Many of Tate’s colleagues and disciples paid tribute to him. “What a hero he’s been,” critic Nate Chinen wrote on Twitter. “A fiercely original critical voice, a deep musician, an encouraging big brother to so many of us.”
“Heartbreaking,” Gary Giddins, a longtime colleague of Tate’s at the Voice, told JazzTimes. “Greg burst on the scene at the Voice with so much energy and originality, as a writer and as a musical leader and organizer, that his star power was impossible to miss. … In those days, everything he wrote was important, and it still is.”
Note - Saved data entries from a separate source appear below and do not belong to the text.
(** X15. A dry run is not free of effects on the store.  In a store with
    unique keys, [send_all] in dry-run mode makes no call of [send_email]
    and returns the number of messages of its snapshot, but it writes the
    tables as if every send had succeeded: each message of the snapshot
    ends SENT with no provider id, and its lead ends CONTACTED. *)
Theorem send_all_dry_run_writes (E : Env) (cfg : Config) (w : World)
    (Hkeys : keys_unique w) :
  let w' := after (send_all E cfg true) w in
  fst (send_all E cfg true w) = Ok (Z.of_nat (length (drafts w))) /\
  calls w' = calls w /\
  (forall r, In r (drafts w) ->
     (exists o, find_message (oid r) w' = Some o /\
                Outreach.status o = "SENT" /\
                Outreach.message_id o = None /\
                is_Some (Outreach.sent_at o)) /\
     (exists l, find_lead (lid r) w' = Some l /\
                stage (from_row l) = "CONTACTED")).
Proof.
  intros w'. subst w'. unfold after.
  destruct (send_all_dispatched E cfg true w)
    as (n & cs & w' & Hrun & Hlen & Hdry & Hd).
  destruct (Hdry eq_refl) as (Hcs & Hcalls & Hn).
  rewrite Hrun. simpl. subst n.
  split; [reflexivity|]. split; [exact Hcalls|].
  intros r Hr.
  apply list_elem_of_In, list_elem_of_lookup in Hr. destruct Hr as [k Hk].
  destruct (cs !! k) as [c|] eqn:Hc.
  2: { apply lookup_ge_None in Hc. apply lookup_lt_Some in Hk. lia. }
  assert (c = simulated)
    by (rewrite Hcs in Hc; exact (lookup_repeat_simulated _ _ _ Hc)).
  subst c. split.
  - destruct (dispatched_message _ _ _ _ Hd (drafts_NoDup w Hkeys))
      with (k := k) (r := r) (c := simulated)
      as (o0 & o & _ & Ho & Hst & Hmid & Hsent & _); try assumption.
    { intros r' Hr'. apply (drafts_in_tables w r' Hr'). }
    exists o. unfold find_message. tauto.
  - apply (dispatched_lead_contacted _ _ _ _ Hd) with (k := k)
      (c := simulated); try assumption; [|reflexivity].
    intros r' Hr'. apply (drafts_in_tables w r' Hr').
Qed.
Tate’s own take on his importance—if indeed he would have called it that—involved holding himself at bay. In “Cult-Nats Meet Freaky-Deke,” he noted a perceived void of effective intellectual leadership within the Black community, but added, “If you think I’m going to try to fill it, you got another think coming. I’m bold but I ain’t that bad.”
Gregory Stephen Tate was born October 14, 1957 in Dayton, Ohio to Charles E. and Florence (née Grinner) Tate, both civil-rights and political activists who founded the Dayton Alliance for Racial Equality (DARE). In 1971, the family moved to Washington, D.C., where Tate’s father founded the Booker T. Washington Institute and his mother worked as director of communications for the National Urban Coalition—and later for both D.C. mayor Marion Barry and Jesse Jackson.
As a teenager in D.C., Tate began his musical studies, learning the guitar; however, it was reading Rolling Stone magazine and the work of Amiri Baraka that most stimulated his interest in music. He would work to follow in those footsteps, studying journalism (as well as film) at Howard University, graduating in 1980.
Tate moved to New York in 1982, and as soon as he arrived he connected (at the behest of his friend, journalist and playwright Thulani Davis) with Village Voice music editor Robert Christgau. He was soon an active freelancer on jazz and other African-American music.
In that capacity, Tate became close to Vernon Reid, a fellow guitarist who had worked with drummer Ronald Shannon Jackson and founded the hard-rock band Living Colour in 1984. The following year, Tate, Reid, and rock manager Konda Mason came together to create the Black Rock Coalition (BRC) under the credo “Rock ’n’ roll is Black music, and we are its heirs.” Among their initiatives were performing and recording opportunities, educational programming, and the collective Black Rock Orchestra.
In 1987, the year after publishing his “Cult-Nats Meet Freaky-Deke,” the Voice hired Tate as a full-time staff writer, where he became a seminal recorder of the hip-hop music scene that had originated in New York and was exploding across the United States. He also remained a steadfast observer of jazz, writing some of the earliest pieces on Wynton and Branford Marsalis as well as celebrating the electric music of Miles Davis.
The Voice was Tate’s primary outlet—he later proudly called it “the recorder, messenger and proclamatory dictator of what culturally mattered in the province”—but his byline ultimately appeared in countless other music and music-adjacent publications, including JazzTimes.
He founded Burnt Sugar in 1999. He led it with the “conduction” style of guided improvisation developed by Butch Morris, and spearheaded the band through 16 albums and numerous personnel changes. Their final recording, Angels Over Oakanda, was released in September 2021.
In October 2020, Tate added curation to his résumé with the exhibition “Writing the Future: Basquiat and the Hip-Hop Generation” at Boston’s Museum of Fine Arts. The exhibition ran until July 2021.
Tate is survived by his daughter, Dr. Chinara Tate; a brother, Brian Tate; a sister, Geri Augusto (all of New York City); and several nieces and nephews.